> _EXCERPTED DATA_

(* ===== verification/CodeTable.v ===== *)
(** * Code tables (src/src/core/engine/CodeTableConverter.cpp, CodeTableConverter.h)

    Conversion of Unicode Vietnamese text to the legacy encodings and back,
    and the text transformations of the converter.  A code table is the byte
    behind [enum class CodeTable : uint8_t] (the quick-convert settings cast a
    stored byte to it), so the functions also say what an unknown byte does.
    A [std::unordered_map] is a [gmap]; where the code iterates over one, the
    order of its entries is a parameter and the facts at the end prove that it
    does not matter; there are also the round trips. *)

From S2P Require Import Prelude Action Config Tables.
From stdpp Require Export gmap.
Open Scope Z_scope.

Definition CodeTable_u8 (t : CodeTable) : Z :=
  match t with
  | Unicode => 0 | TCVN3 => 1 | VNIWindows => 2 | UnicodeCompound => 3 | VietnameseLocale => 4
  end.

(** [static_cast<uint32_t>]. *)
Definition to_u32 (z : Z) : Z := z mod 2 ^ 32.

(** ** Encoded characters: [count] output units, the second 0 when unused *)

Record EncodedChar := mkEncoded { ec_unit0 : wchar; ec_unit1 : wchar; ec_count : Z }.

(** ** The forward tables: initializer lists, the first entry of a key wins *)

Definition kTcvn3Map : list (Z * Z) :=
  [(0x00C2, 0xA2); (0x00E2, 0xA9); (0x0102, 0xA1); (0x0103, 0xA8);
   (0x00C1, 0xB8); (0x00E1, 0xB8); (0x00C0, 0xB5); (0x00E0, 0xB5);
   (0x1EA2, 0xB6); (0x1EA3, 0xB6); (0x00C3, 0xB7); (0x00E3, 0xB7);
   (0x1EA0, 0xB9); (0x1EA1, 0xB9);
   (0x00D4, 0xA4); (0x00F4, 0xAB); (0x01A0, 0xA5); (0x01A1, 0xAC);
   (0x00D3, 0xE3); (0x00F3, 0xE3); (0x00D2, 0xDF); (0x00F2, 0xDF);
   (0x1ECE, 0xE1); (0x1ECF, 0xE1); (0x00D5, 0xE2); (0x00F5, 0xE2);
   (0x1ECC, 0xE4); (0x1ECD, 0xE4);
   (0x01AF, 0xA6); (0x01B0, 0xAD);
   (0x00DA, 0xF3); (0x00FA, 0xF3); (0x00D9, 0xEF); (0x00F9, 0xEF);
   (0x1EE6, 0xF1); (0x1EE7, 0xF1); (0x0168, 0xF2); (0x0169, 0xF2);
   (0x1EE4, 0xF4); (0x1EE5, 0xF4);
   (0x00CA, 0xA3); (0x00EA, 0xAA);
   (0x00C9, 0xD0); (0x00E9, 0xD0); (0x00C8, 0xCC); (0x00E8, 0xCC);
   (0x1EBA, 0xCE); (0x1EBB, 0xCE); (0x1EBC, 0xCF); (0x1EBD, 0xCF);
   (0x1EB8, 0xD1); (0x1EB9, 0xD1);
   (0x0110, 0xA7); (0x0111, 0xAE);
   (0x1EA4, 0xCA); (0x1EA5, 0xCA); (0x1EA6, 0xC7); (0x1EA7, 0xC7);
   (0x1EA8, 0xC8); (0x1EA9, 0xC8); (0x1EAA, 0xC9); (0x1EAB, 0xC9);
   (0x1EAC, 0xCB); (0x1EAD, 0xCB);
   (0x1EAE, 0xBE); (0x1EAF, 0xBE); (0x1EB0, 0xBB); (0x1EB1, 0xBB);
   (0x1EB2, 0xBC); (0x1EB3, 0xBC); (0x1EB4, 0xBD); (0x1EB5, 0xBD);
   (0x1EB6, 0xC6); (0x1EB7, 0xC6);
   (0x1ED0, 0xE8); (0x1ED1, 0xE8); (0x1ED2, 0xE5); (0x1ED3, 0xE5);
   (0x1ED4, 0xE6); (0x1ED5, 0xE6); (0x1ED6, 0xE7); (0x1ED7, 0xE7);
   (0x1ED8, 0xE9); (0x1ED9, 0xE9);
   (0x1EDA, 0xED); (0x1EDB, 0xED); (0x1EDC, 0xEA); (0x1EDD, 0xEA);
   (0x1EDE, 0xEB); (0x1EDF, 0xEB); (0x1EE0, 0xEC); (0x1EE1, 0xEC);
   (0x1EE2, 0xEE); (0x1EE3, 0xEE);
   (0x1EE8, 0xF8); (0x1EE9, 0xF8); (0x1EEA, 0xF5); (0x1EEB, 0xF5);
   (0x1EEC, 0xF6); (0x1EED, 0xF6); (0x1EEE, 0xF7); (0x1EEF, 0xF7);
   (0x1EF0, 0xF9); (0x1EF1, 0xF9);
   (0x1EBE, 0xD5); (0x1EBF, 0xD5); (0x1EC0, 0xD2); (0x1EC1, 0xD2);
   (0x1EC2, 0xD3); (0x1EC3, 0xD3); (0x1EC4, 0xD4); (0x1EC5, 0xD4);
   (0x1EC6, 0xD6); (0x1EC7, 0xD6);
   (0x00CD, 0xDD); (0x00ED, 0xDD); (0x00CC, 0xD7); (0x00EC, 0xD7);
   (0x1EC8, 0xD8); (0x1EC9, 0xD8); (0x0128, 0xDC); (0x0129, 0xDC);
   (0x1ECA, 0xDE); (0x1ECB, 0xDE);
   (0x00DD, 0xFD); (0x00FD, 0xFD); (0x1EF2, 0xFA); (0x1EF3, 0xFA);
   (0x1EF6, 0xFB); (0x1EF7, 0xFB); (0x1EF8, 0xFC); (0x1EF9, 0xFC);
   (0x1EF4, 0xFE); (0x1EF5, 0xFE)].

> _TASK INSTRUCTIONS_
The entries above hold a line with "(0x1EBE, 0xD5); (0x1EBF, 0xD5);" and a later line with "(0x1ECA, 0xDE); (0x1ECB, 0xDE);". Write out exactly those lines and all lines between, nothing more.

> _RESPONSE TO THE EXERCISE_
   (0x1EBE, 0xD5); (0x1EBF, 0xD5); (0x1EC0, 0xD2); (0x1EC1, 0xD2);
   (0x1EC2, 0xD3); (0x1EC3, 0xD3); (0x1EC4, 0xD4); (0x1EC5, 0xD4);
   (0x1EC6, 0xD6); (0x1EC7, 0xD6);
   (0x00CD, 0xDD); (0x00ED, 0xDD); (0x00CC, 0xD7); (0x00EC, 0xD7);
   (0x1EC8, 0xD8); (0x1EC9, 0xD8); (0x0128, 0xDC); (0x0129, 0xDC);
   (0x1ECA, 0xDE); (0x1ECB, 0xDE);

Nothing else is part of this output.